Voor de duidelijkheid: die talenten, die God u toevertrouwt, dat hoeven niet alleen maar kerkelijke of
vrome talenten te zijn. Er zijn mensen die goed het woord voeren – en daar kan ik deze predikant dan
misschien nog wat van leren! En er zijn mensen met de gave van het luisterend oor. Halleluja! Er zijn
mensen met de gave van wijze adviezen. Halleluja! Er zijn mensen met de gave om anderen tot hun
recht te laten komen.

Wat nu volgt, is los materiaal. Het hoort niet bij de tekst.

(** * lucy-code orchestrator: task state machine, plan validator, file policy,
      task store, plan normalisation and rule-based intent classifier.

    A shallow embedding of [src/lucy_orchestrator] (Python).  Every module of
    the source that is modelled has a Rocq module of the same name.

    Conventions.
    - A Python [str] is a [string] holding its UTF-8 bytes; where the source
      works on characters (whitespace stripping, lower-casing, regular
      expressions, globs) the bytes are decoded to code points first.
    - A Python [dict] is an association list in insertion order, with unique
      keys; a JSON value is a [json].  JSON numbers are integers.
    - [None] in an [Optional] field is [None]; Python truthiness is written
      out ([truthy_opt], [json_truthy]).
    - A function that mutates the task object, reads the clock or touches the
      disk runs in the monad [M], whose state survives a raised exception,
      as it does in Python. *)

From Stdlib Require Import ZArith QArith Lia Bool List Ascii String DecimalString.
From stdpp Require Import base option list gmap strings.

Set Warnings "-register-all".

Local Open Scope string_scope.
Local Open Scope Z_scope.

(* ------------------------------------------------------------------ *)
(** ** exceptions.py *)

Module exceptions.

(** The exception classes of the package; [PyException] stands for any other
    subclass of [Exception] (built-in errors, errors of injected
    collaborators). *)
Inductive ExnClass : Type :=
  | OrchestratorError
  | InvalidTransitionError
  | PlanValidationError
  | PolicyViolationError
  | TaskNotFoundError
  | WorktreeError
  | OpenCodeInvocationError
  | PyException.

(** An exception object: its class and [str(exc)]. *)
Record Exn : Type := mkExn { exn_class : ExnClass; exn_msg : string }.

(** [isinstance(exc, OrchestratorError)]: every class of the package derives
    from [OrchestratorError]. *)
Definition is_OrchestratorError (e : Exn) : bool :=
  match exn_class e with
  | PyException => false
  | _ => true
  end.

End exceptions.

Import exceptions.

(* ------------------------------------------------------------------ *)
(** ** Python values *)

Module py.

(** JSON values as produced by [json.loads] (and consumed by [json.dump]). *)
Inductive json : Type :=
  | JNull
  | JBool (b : bool)
  | JInt (z : Z)
  | JStr (s : string)
  | JList (items : list json)
  | JObj (fields : list (string * json)).

(** A Python dict with string keys. *)
Definition dict := list (string * json).

(** [d.get(key)] *)
Fixpoint dict_get (d : dict) (key : string) : option json :=
  match d with
  | [] => None
  | (k, v) :: rest => if String.eqb k key then Some v else dict_get rest key
  end.

(** [d[key] = value]: overwrites in place, or appends a new key. *)
Fixpoint dict_set (d : dict) (key : string) (value : json) : dict :=
  match d with
  | [] => [(key, value)]
  | (k, v) :: rest =>
      if String.eqb k key then (k, value) :: rest
      else (k, v) :: dict_set rest key value
  end.

(** [d.update(other)] *)
Definition dict_update (d other : dict) : dict :=
  fold_left (fun acc kv => dict_set acc (fst kv) (snd kv)) other d.

(** [bool(x)] for an [Optional[str]]: [None] and [""] are falsy. *)
Definition truthy_opt (x : option string) : bool :=
  match x with
  | Some s => negb (String.eqb s "")
  | None => false
  end.

Definition truthy_str (s : string) : bool := negb (String.eqb s "").

(** [bool(x)] for a JSON value. *)
Definition json_truthy (x : json) : bool :=
  match x with
  | JNull => false
  | JBool b => b
  | JInt z => negb (z =? 0)
  | JStr s => truthy_str s
  | JList l => match l with [] => false | _ => true end
  | JObj l => match l with [] => false | _ => true end
  end.

(** [str(n)] for an integer. *)
Definition str_of_Z (z : Z) : string := NilZero.string_of_int (Z.to_int z).

(** [sep.join(parts)] *)
Definition join (sep : string) (parts : list string) : string :=
  String.concat sep parts.

(** *** Code points *)

Definition byte_val (a : ascii) : N := N_of_ascii a.

(** UTF-8 decoding of a byte string into code points.  A truncated trailing
    sequence (which a Python [str] cannot contain) is dropped. *)
Fixpoint utf8_decode (s : string) : list N :=
  match s with
  | EmptyString => []
  | String b0 t0 =>
      let n0 := byte_val b0 in
      if (n0 <? 128)%N then n0 :: utf8_decode t0
      else
        match t0 with
        | EmptyString => []
        | String b1 t1 =>
            let n1 := (byte_val b1 mod 64)%N in
            if (n0 <? 224)%N then ((n0 mod 32) * 64 + n1)%N :: utf8_decode t1
            else
              match t1 with
              | EmptyString => []
              | String b2 t2 =>
                  let n2 := (byte_val b2 mod 64)%N in
                  if (n0 <? 240)%N
                  then ((n0 mod 16) * 4096 + n1 * 64 + n2)%N :: utf8_decode t2
                  else
                    match t2 with
                    | EmptyString => []
                    | String b3 t3 =>
                        let n3 := (byte_val b3 mod 64)%N in
                        ((n0 mod 8) * 262144 + n1 * 4096 + n2 * 64 + n3)%N
                          :: utf8_decode t3
                    end
              end
        end
  end.

(** [str.isspace] on one code point: the Unicode white-space characters
    (also the class [\s] of [re] on [str] patterns). *)
Definition isspace (c : N) : bool :=
  ((9 <=? c) && (c <=? 13) || (28 <=? c) && (c <=? 32)
   || (c =? 133) || (c =? 160) || (c =? 5760)
   || (8192 <=? c) && (c <=? 8202)
   || (c =? 8232) || (c =? 8233) || (c =? 8239) || (c =? 8287)
   || (c =? 12288))%N.

(** [bool(s.strip())]: the string has a character that is not white space. *)
Definition nonblank (s : string) : bool :=
  existsb (fun c => negb (isspace c)) (utf8_decode s).

(** *** Built-in conversions on JSON values *)

(** [str.lower] on the ASCII letters (no other character lower-cases to
    one). *)
Definition lower_char (c : ascii) : ascii :=
  let n := byte_val c in
  if ((65 <=? n) && (n <=? 90))%N then ascii_of_N (n + 32) else c.

Fixpoint lower (s : string) : string :=
  match s with
  | EmptyString => EmptyString
  | String c rest => String (lower_char c) (lower rest)
  end.

(** The characters of a string, each as a string: a byte that continues a
    UTF-8 sequence stays with the byte that starts it. *)
Fixpoint chars_from (s : string) : string * list string :=
  match s with
  | EmptyString => (EmptyString, [])
  | String c rest =>
      let '(pending, done) := chars_from rest in
      if ((128 <=? byte_val c) && (byte_val c <? 192))%N
      then (String c pending, done)
      else (EmptyString, String c pending :: done)
  end.

Definition chars (s : string) : list string :=
  let '(pending, done) := chars_from s in
  match pending with
  | EmptyString => done
  | _ => pending :: done
  end.

(** [x.get(key)] on a value that should be a dict. *)
Definition py_get (x : json) (key : string) : Exn + option json :=
  match x with
  | JObj d => inr (dict_get d key)
  | _ => inl (mkExn PyException "AttributeError: object has no attribute 'get'")
  end.

(** [x or fallback], where [x] is the result of a [get] without default. *)
Definition py_or (x : option json) (fallback : json) : json :=
  match x with
  | Some v => if json_truthy v then v else fallback
  | None => fallback
  end.

(** [list(x)] and [for item in x]. *)
Definition py_iter (x : json) : Exn + list json :=
  match x with
  | JList items => inr items
  | JStr s => inr (map JStr (chars s))
  | JObj d => inr (map (fun kv : string * json => JStr (fst kv)) d)
  | _ => inl (mkExn PyException "TypeError: object is not iterable")
  end.

Definition is_str (x : json) : bool :=
  match x with JStr _ => true | _ => false end.

(** Two built-ins are left open: the text [repr] prints for a list or a
    dict, and the integer [int] reads from a string, if any. *)
Record Builtins : Type := mkBuiltins {
  repr_container : json -> string;
  int_of_str : string -> option Z
}.

(** [str(x)] *)
Definition py_str (B : Builtins) (x : json) : string :=
  match x with
  | JStr s => s
  | JInt z => str_of_Z z
  | JBool true => "True"
  | JBool false => "False"
  | JNull => "None"
  | _ => repr_container B x
  end.

(** [int(x)] *)
Definition py_int (B : Builtins) (x : json) : Exn + Z :=
  match x with
  | JInt z => inr z
  | JBool b => inr (if b then 1 else 0)
  | JStr s =>
      match int_of_str B s with
      | Some z => inr z
      | None => inl (mkExn PyException "ValueError: invalid literal for int()")
      end
  | _ => inl (mkExn PyException "TypeError: int() argument")
  end.

(** *** Computations that may raise *)

Definition ebind {A B} (r : Exn + A) (k : A -> Exn + B) : Exn + B :=
  match r with
  | inl e => inl e
  | inr a => k a
  end.

Declare Scope e_scope.
Delimit Scope e_scope with E.
Notation "x <-- r ;; k" := (ebind r (fun x => k))
  (at level 20, r at level 99, k at level 200, only parsing) : e_scope.

(** [[f(item) for item in items]], stopping at the first exception. *)
Fixpoint emap {A B} (f : A -> Exn + B) (items : list A) : Exn + list B :=
  match items with
  | [] => inr []
  | item :: rest =>
      ebind (f item) (fun b => ebind (emap f rest) (fun bs => inr (b :: bs)))
  end.

(** [data[key]] *)
Definition py_item (data : dict) (key : string) : Exn + json :=
  match dict_get data key with
  | Some v => inr v
  | None => inl (mkExn PyException ("KeyError: " +:+ key))
  end.

(** A value stored in a field annotated [str], [Optional[str]] or [dict]:
    the records of the model hold such fields with their annotated type, and
    a value of another type is refused where Python would carry it along. *)
Definition as_str (x : json) : Exn + string :=
  match x with
  | JStr s => inr s
  | _ => inl (mkExn PyException "TypeError: expected str")
  end.

Definition as_opt_str (x : json) : Exn + option string :=
  match x with
  | JStr s => inr (Some s)
  | JNull => inr None
  | _ => inl (mkExn PyException "TypeError: expected str or None")
  end.

Definition as_dict (x : json) : Exn + dict :=
  match x with
  | JObj d => inr d
  | _ => inl (mkExn PyException "TypeError: expected dict")
  end.

(** [dict(x)]: a copy of a dict; otherwise [x] is iterated and each item
    must itself yield a key and a value. *)
Definition py_dict (x : json) : Exn + dict :=
  match x with
  | JObj d => inr d
  | _ =>
      ebind (py_iter x) (fun items =>
        fold_left
          (fun acc item =>
             ebind acc (fun d =>
               ebind (py_iter item) (fun pair =>
                 match pair with
                 | [JStr k; v] => inr (dict_set d k v)
                 | [_; _] =>
                     inl (mkExn PyException "TypeError: expected str key")
                 | _ =>
                     inl (mkExn PyException
                            "ValueError: dictionary update sequence element")
                 end)))
          items (inr []))
  end.

(** *** [json.dumps(value, indent=2, ensure_ascii=False)] *)

Definition hex_digit (n : N) : ascii :=
  ascii_of_N (if (n <? 10)%N then 48 + n else 87 + n).

(** One character of a string literal: quote, backslash and the control
    characters are escaped, everything else is written as it is. *)
Definition dquote : string := String (ascii_of_N 34) "".

Definition encode_char (c : ascii) : string :=
  let n := byte_val c in
  if (n =? 34)%N then "\" +:+ dquote else
  if (n =? 92)%N then "\\" else
  if (n =? 8)%N then "\b" else
  if (n =? 12)%N then "\f" else
  if (n =? 10)%N then "\n" else
  if (n =? 13)%N then "\r" else
  if (n =? 9)%N then "\t" else
  if (n <? 32)%N then
    "\u00" +:+ String (hex_digit (n / 16)) (String (hex_digit (n mod 16)) "")
  else String c "".

Fixpoint encode_chars (s : string) : string :=
  match s with
  | EmptyString => ""
  | String c rest => encode_char c +:+ encode_chars rest
  end.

Er zijn mensen die op school zo les geven dat de leerlingen voelen dat ze er toe
doen, dat ze iemand zijn en iemand kunnen worden. Halleluja! Er zijn mensen met de gave van
organiseren. Halleluja! Er zijn mensen met de gave van mildheid en mensen met de gave van
vergeving. Halleluja! Er zijn mensen die muziek maken en de wereld zo mooi maken. Halleluja! En zo
voorts.
3. Zelfvertrouwen
Beste mensen, met het concilie is er kerkelijk ruimte ontstaan voor al deze talenten. Daarmee zijn
echter niet nog alle moeilijkheden met talenten en charisma’s overwonnen1. Een tweede moeilijkheid
wordt uitgebeeld door de derde figuur uit het evangelie. Hij krijgt een talent toevertrouwd. Het is er
maar één, hoor ik u denken. Maar ik zou dus zeggen: het is er wel een. Eén heel talent! Maar liefst één
talent! Het probleem is echter dat de man of vrouw in kwestie z’n ogen echter niet durft te geloven.
Het talent brandt in z’n handen. Weg ermee! Hij of zij kan het niet aanzien. En dus wordt het
weggestopt, onder de grond. Begraven. Dood. Weg talent.
Hier is het probleem dus niet een kerkelijke sfeer, zoals die voor het concilie, maar een persoonlijke
sfeer, een persoonlijke houding. Hoe is dat bij ons? Hoe zit het met ons vertrouwen in Gods
vertrouwen? Hoe zit het met ons gelovige zelfvertrouwen? Zo moet je dat denk ik noemen, gelovig
zelfvertrouwen. Hoe zit het daarmee? Als het Concilie spreekt over uw talenten, en die plechtig
charisma’s doopt, en nader beschrijft als gaven van de heilige Geest, gelooft u dat zelf dan? En als het
verhaal spreekt over talenten – of dat er nu vijf, drie, of één zijn – gelooft u dat dan? Als de meester
van het verhaal u talenten toevertrouwt, samen met de Geest van God, heeft u dan het
zelfvertrouwen om die talenten waar te maken?
Laten we een moment stil zijn en zien welke talenten en charisma’s God ons heeft toe vertrouwd.
Laten we een moment Gods vertrouwende blik op ons rusten. Laten we horen hoe God tegen ons
zegt, ‘you’ll do fine, I’m sure’.
1
Minstens in theorie. In de praktijk valt er nog veel te winnen. De kerkelijke ambtsdragers zouden uw
charisma’s veel serieuzer kunnen nemen. Ze zouden u veel meer kunnen vertrouwen. Dat geldt zowel voor ons,
als paters, als voor de curie in Rome.